L’italiano presenta novità di tipo analitico rispetto al latino (lingua più decisamente flessiva), tra cui: l’impiego di preposizioni invece che di desinenze di caso (lat. pueris, it. ai ragazzi); tempi verbali composti con ausiliare (con la formazione del passato prossimo: lat. laudavi, it. lodai / ho lodato < *laudatum habeo), forme passive del verbo e grado comparativo degli aggettivi realizzati tramite perifrasi invece che con affissi (lat. laudatur, it. è lodato; lat. velocior, it. più veloce). Ma l’italiano è più vicino al tipo flessivo rispetto al francese (ha un numero maggiore di forme nelle coniugazioni verbali) e anche rispetto allo spagnolo per quanto riguarda la flessione aggettivale (cfr. it. bell-o, bell-a, bell-i, bell-e; spagn. hermos-o, hermos-a, hermos-o-s, hermos-a-s).

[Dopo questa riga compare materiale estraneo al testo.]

(** The queue after the chain of a request has been freed. *)
Record finishes (d d' : vdiskst) (id : nat) (r : req) : Prop := {
  fi_desc i : i ∉ chain id r -> dk_desc d' !! i = dk_desc d !! i;
  fi_len : length (dk_desc d') = length (dk_desc d);
  fi_free : dk_free d' = <[vr_i2 r := true]> (<[vr_i1 r := true]> (<[id := true]> (dk_free d)));
  fi_info : dk_info d' = alter (upd_vi_b (fun _ => None)) id (dk_info d);
  fi_ops : dk_ops d' = dk_ops d;
  fi_avail : dk_avail_ring d' = dk_avail_ring d /\ dk_avail_idx d' = dk_avail_idx d;
  fi_used : dk_used_ring d' = dk_used_ring d /\ dk_used_idx d' = dk_used_idx d /\ dk_seen_idx d' = dk_seen_idx d;
}.

Lemma vq_finish d d' bs la R id r :
  vq_ok d bs la R -> R !! id = Some r -> vr_phase r = Done -> finishes d d' id r -> vq_ok d' bs la (delete id R).
Proof.
  intros Hq Hid Hph [Ed El Ef Ei Eo [Ea1 Ea2] (Eu1 & Eu2 & Eu3)].
  destruct (vq_len _ _ _ _ Hq) as (L1 & L2 & L3 & L4 & L5 & L6). pose proof (ro_lt _ _ _ _ (vq_req _ _ _ _ Hq id r Hid)) as Hlt.
  assert (id < 8 /\ vr_i1 r < 8 /\ vr_i2 r < 8)%nat as (H0 & H1 & H2) by (split_and!; apply Hlt; set_solver).
  assert (Hpo : posted la d' = posted la d) by (unfold posted; by rewrite Ea1, Ea2).
  assert (Hun : unseen d' = unseen d) by (unfold unseen; by rewrite Eu1, Eu2, Eu3).
  split.
  - rewrite El, Ef, Ei, Eo, Ea1, Eu1, !length_insert, length_alter. done.
  - rewrite Ea2, Eu2, Eu3. apply Hq.
  - intros j q [Hne Hj]%lookup_delete_Some. eapply req_ok_frame; [by apply Hq| | |by rewrite Eo|done].
    + intros i Hi. apply Ed. by eapply (vq_disj _ _ _ _ Hq j id).
    + by rewrite Ei, list_lookup_alter_ne.
  - intros j j' q q' [_ Hj]%lookup_delete_Some [_ Hj']%lookup_delete_Some. by apply (vq_disj _ _ _ _ Hq).
  - intros i. rewrite Ef, !lookup_freed by (rewrite ?length_insert, L2; done). rewrite (vq_free _ _ _ _ Hq). split.
    + intros Hor. assert (Hi : (i < 8)%nat) by naive_solver. split; [done|]. intros j q [Hne Hj]%lookup_delete_Some Hc.
      assert (Hin : i ∉ chain id r) by (by eapply (vq_disj _ _ _ _ Hq j id)). unfold chain in Hin. set_solver.
    + intros [Hi Hn]. destruct (decide (i ∈ chain id r)) as [Hc|Hc]; [unfold chain in Hc; set_solver|].
      do 3 left. split; [done|]. intros j q Hj. destruct (decide (j = id)) as [->|Hne]; [congruence|].
      apply (Hn j q). by rewrite lookup_delete_ne.
  - rewrite Hpo. apply ring_ok_delete; [apply Hq|]. congruence.
  - rewrite Hun. apply ring_ok_delete; [apply Hq|]. congruence.
Qed.

(** ** Lemmas: runs of the driver *)

(** The run changed the queue to [d] and the buffers to [bs] and woke processes. *)
Definition drove (d : vdiskst) (bs : list buf) (s s' : kstate) : Prop :=
  s' ≡ upd_k_procs (fun _ => k_procs s') (upd_k_bcache (upd_bc_buf (fun _ => bs)) (upd_k_vdisk (fun _ => d) s)) /\
  woke (c_proc (k_cpu s)) (k_procs s) (k_procs s').

Abbreviation bufs s := (bc_buf (k_bcache s)).

Lemma drove_refl s s' : s' ≡ s -> drove (k_vdisk s) (bufs s) s s'.
Proof.
  intros E. split; [|rewrite (keq_k_procs _ _ E); apply woke_refl]. rewrite (keq_k_procs _ _ E). etrans; [exact E|].
  destruct s as [? ? ? ? ? ? ? ? ? ? [] ? ? ? ? ? ? ? ? ? ? ? ? ? ? ? ?]. reflexivity.
Qed.

Lemma drove_k_vdisk d bs s s' : drove d bs s s' -> k_vdisk s' = d.
Proof. intros [E _]. by rewrite (keq_k_vdisk _ _ E). Qed.

Lemma drove_bufs d bs s s' : drove d bs s s' -> bufs s' = bs.
Proof. intros [E _]. by rewrite (keq_k_bcache _ _ E). Qed.

Lemma drove_sync d bs s s' : drove d bs s s' -> sync s' = sync s.
Proof. intros [E _]. rewrite (keq_sync _ _ E). by ksync. Qed.

Lemma drove_c_proc d bs s s' : drove d bs s s' -> c_proc (k_cpu s') = c_proc (k_cpu s).
Proof. intros E%drove_sync. by apply sync_c_proc. Qed.

Lemma drove_trans d1 bs1 d2 bs2 s1 s2 s3 : drove d1 bs1 s1 s2 -> drove d2 bs2 s2 s3 -> drove d2 bs2 s1 s3.
Proof.
  intros D1 D2. pose proof (drove_c_proc _ _ _ _ D1) as Ec. destruct D1 as [E1 W1], D2 as [E2 W2]. split.
  - etrans; [exact E2|]. generalize (k_procs s3). intros ps. revert E1. generalize (k_procs s2). intros ps2 E1. by rewrite E1.
  - rewrite Ec in W2. by eapply woke_trans.
Qed.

Una funzione importante della flessione è segnalare i rapporti fra parole in un enunciato. Si usa il termine ➔ accordo quando una parola assume alcune caratteristiche flessive condividendole con quella da cui dipende nel sintagma (per es., l’accordo di genere e numero di aggettivi e articoli con i nomi: una casa luminosa). Si parla invece di ➔ reggenza quando la flessione del lessema dipendente è determinata dal lessema reggente ma non è condivisa, come ad es. nell’assegnazione di caso del pronome da parte del verbo (il maestro ha punito me / *io). Si parla di flessione inerente nel caso in cui i tratti flessivi non dipendono né dall’accordo né dalla reggenza, ma sono interni all’attualizzazione di un elemento nel discorso, come ad es. il numero dei nomi o il tempo dei verbi delle frasi principali.
Skytte, Gunver (1988), La flessione, in Lexikon der romanistischen Linguistik (LRL), hrsg. von G. Holtus, M. Metzeltin & C. Schmitt, Tübingen, Niemeyer, 8 voll., vol. 4º (Italienisch, Korsisch, Sardisch), pp. 39-51.
Thornton, Anna M. (2005), Morfologia, Roma, Carocci, pp. 49-61.